Civilization VI è finalmente disponibile su console. La pazienza dei fan è stata ripagata e il risultato è fortunatamente un buon risultato. A tre anni dal lancio su PC, il gestionale/simulativo di Firaxis che permette di plasmare il destino dell’umanità, creando la propria civiltà a suon di guerre, gestione economica e progressi scientifici, potrà essere giocato anche su Xbox One e Ps4. La serie, nata la bellezza di ventotto anni fa dal genio di Sid Meier e dal connubio con MicroProse, non ha praticamente mai abbandonato i giocatori nel corso degli anni pur facendo i conti, man mano che il tempo passava, con qualche inciampo lungo il cammino, afflitto da una sostanziale immobilità evolutiva e da alcuni spin off non proprio memorabili. Ciò nonostante, ogni capitolo del franchise è sempre entrato di diritto nelle collezioni degli appassionati del genere, indipendentemente dalla piattaforma o dal risultato.

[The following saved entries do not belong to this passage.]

(* ===== verification/AuthzService.v ===== *)
(** * AuthzService: the authorization projection and the session context

    [internal/core/service/authz_service.go] (I-8: the membership projection
    behind every authenticated request, cached under the plan generation it was
    built for) and [internal/core/service/session_context_service.go] (P-35). *)

From S2P Require Import Prelude Domain Schema Tx Wp Json TenantRepo ReadModels CacheKeys ProvisioningService.
From S2P Require Import TenantService.

(** [readOnlyForStatus] *)
Definition readOnlyForStatus (status : SubscriptionStatus) : bool := status ==? StatusCancelled.

(** [port.PlanGenerationKey] *)
Definition PlanGenerationKey (plan : TenantPlan) : string := "om:plans:gen:" +:+ plan_text plan.

(** The generations read with an entry: [gens[plan]] is empty when absent. *)
Abbreviation generations := (list (TenantPlan * string)).

Definition gen_of (gens : generations) (plan : TenantPlan) : string :=
  match List.find (λ e : TenantPlan * string, fst e ==? plan) gens with
  | Some (_, g) => g
  | None => ""
  end.

Section service.
  Context `{Env} `{CatalogReader}.

(** ** The projection *)

(** [deptCodes[d.ID] = d.Code], in order. *)
Definition dept_codes (all : list Department) : gmap uuid string :=
  List.fold_left (λ m d, <[d_ID d := d_Code d]> m) all ∅.

Definition with_code (codes : gmap uuid string) (v : DeptMembershipView) : DeptMembershipView :=
  mkDeptMembershipView (dmv_DepartmentID v) (default "" (codes !! dmv_DepartmentID v)) (dmv_RoleLevel v).

(** The plan's baseline overridden by the tenant's delta (PLAN-6). *)
Definition effective_flags (plan : option Plan) (tenant : gmap string json) : gmap string json :=
  tenant ∪ (match plan with Some p => p_FeatureSet p | None => ∅ end).

(** A flag counts as enabled when its value is true, or any other non-nil
    value that is not a bool. *)
Definition flag_enabled (v : json) : bool :=
  match v with JBool b => b | JNull => false | _ => true end.

(** [AuthZService.readFromDB] *)
Definition readFromDB (tenantID userID : uuid) : M (option MembershipProjection) :=
  let! row := FindMembershipProjection tenantID userID in
  match row with
  | None => retM None
  | Some row =>
      let! codes := (if has_catalog then
                       let! all := tryM Departments in
                       retM (match all with Ok l => dept_codes l | Err _ => ∅ end)
                     else retM ∅) in
      let! plan := tryM (PlanByCode (mpr_TenantPlan row)) in
      let effective := effective_flags (match plan with Ok p => Some p | Err _ => None end)
                                       (mpr_TenantFeatureFlags row) in
      let! kvs := map_range (map_to_list effective) in
      let enabledFlags := List.map fst (List.filter (λ kv : string * json, flag_enabled kv.2) kvs) in
      retM (Some {|
        mp_UserID := userID; mp_TenantID := tenantID; mp_Status := mpr_MembershipStatus row;
        mp_Plan := mpr_TenantPlan row; mp_SubscriptionStatus := mpr_SubscriptionStatus row;
        mp_ReadOnly := readOnlyForStatus (mpr_SubscriptionStatus row);
        mp_Locale := mpr_Locale row; mp_MFAFreshnessSeconds := mpr_MFAFreshnessSeconds row;
        mp_LocalAccountsEnabled := mpr_LocalAccountsEnabled row; mp_ResidencyMode := mpr_ResidencyMode row;
        mp_Roles := RoleMember :: mpr_Roles row;
        mp_Departments := List.map (with_code codes) (mpr_Departments row);
        mp_FeatureFlags := isort string_le enabledFlags |})
  end.

(** ** The cache *)

(** [AuthZService.getCached]: the hit and the generations read; no generations
    when the cache could not be read. *)
Definition getCached (tenantID userID : uuid) : M (option MembershipProjection * option generations) :=
  if negb has_cache then retM (None, None)
  else
    let! vals := cache_MGet (cacheKeyMemberships tenantID userID :: List.map PlanGenerationKey KnownPlans) in
    match vals with
    | None => retM (None, None)
    | Some [] => retM (None, Some [])
    | Some (entry :: vs) =>
        let gens := omap (λ pv : TenantPlan * option cache_val,
                            match snd pv with Some (CBytes g) => Some (fst pv, g) | _ => None end)
                         (zip KnownPlans vs) in
        match entry with
        | Some (CMembership p planGen) =>
            retM (if String.eqb planGen (gen_of gens (mp_Plan p)) then Some p else None, Some gens)
        | _ => retM (None, Some gens)
        end
    end.

(** [AuthZService.setCached] *)
Definition setCached (proj : MembershipProjection) (gens : option generations) : M unit :=
  match gens with
  | None => retM tt
  | Some gens =>
      if negb has_cache then retM tt
      else cache_Set (cacheKeyMemberships (mp_TenantID proj) (mp_UserID proj))
                     (CMembership proj (gen_of gens (mp_Plan proj)))
  end.

(** [AuthZService.GetMembership] *)
Definition GetMembership (tenantID userID : uuid) : M MembershipProjection :=
  let! (cached, gens) := getCached tenantID userID in
  match cached with
  | Some p => retM p
  | None =>
      let! proj := readFromDB tenantID userID in
      match proj with
      | None => throw (fail_with ErrMemberNotFound "no active membership in this tenant")
      | Some p => setCached p gens ;; retM p
      end
  end.

(** ** The session context (P-35) *)

(** [SessionContext] *)
Record SessionContext : Type := mkSessionContext {
  sc_TenantID : uuid;
  sc_Roles : list TenantRoleCode;
  sc_Departments : list DeptMembershipView;
  sc_Plan : TenantPlan;
  sc_FeatureFlags : list string;
  sc_ReadOnly : bool;
  sc_MFAFreshnessSeconds : Z;
  sc_Locale : string;
  sc_Slug : string
}.

Definition readOnlyFeatureFlag : string := "read_only".

(** [sessionFeatureFlags] *)
Definition sessionFeatureFlags (flags : list string) (readOnly : bool) : list string :=
  if negb readOnly then flags
  else if contains readOnlyFeatureFlag flags then flags
  else flags ++ [readOnlyFeatureFlag].

(** [SessionContextService.Get] *)
Definition SessionGet (tenantID userID : uuid) : M SessionContext :=
  let! proj := GetMembership tenantID userID in
  throw_if (negb (mp_Status proj ==? MembershipActive))
    (fail_with ErrInsufficientRole
       (if mp_Status proj ==? MembershipSuspended then "suspended members cannot access tenant APIs"
        else "member is not an active member of this tenant")) ;;
  let! t := TenantService.Get tenantID in
  retM {| sc_TenantID := tenantID; sc_Roles := mp_Roles proj; sc_Departments := mp_Departments proj;
          sc_Plan := mp_Plan proj; sc_FeatureFlags := sessionFeatureFlags (mp_FeatureFlags proj) (mp_ReadOnly proj);
          sc_ReadOnly := mp_ReadOnly proj; sc_MFAFreshnessSeconds := t_MFAFreshnessSeconds t;
          sc_Locale := t_DefaultLocale t; sc_Slug := t_Slug t |}.

End service.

L’arrivo di Civilization VI sulle piattaforme di gioco dell’attuale generazione segna quindi una graditissima sorpresa per tutti gli “strateghi” che da tanto attendevano questo momento. Proprio come nelle vecchie edizioni, anche in quest’ultimo capitolo della serie i giocatori prenderanno il comando di una civiltà a scelta e potranno deciderne il destino grazie alle scelte fatte, scelte che saranno figlie degli obiettivi che ci si porrà o che il gioco imporrà di raggiungere per proseguire nella storia del popolo selezionato. Sta a chi gioca decidere che tipo di capo supremo essere; si potrà decidere di affidare sempre e comunque la parola alle armi, oppure affrontare i propri avversari sul piano della politica e della diplomazia, del commercio o ancora sulla base di un determinato orientamento religioso. Per riuscire in tutto questo ci si deve muovere su una mappa di gioco basata sulle famose caselle esagonali, costruendo nuovi edifici e pianificando le azioni grazie anche ad una delle novità di questo capitolo: i “distretti specializzati”, che cambiano radicalmente l’approccio allo sviluppo delle nostre città.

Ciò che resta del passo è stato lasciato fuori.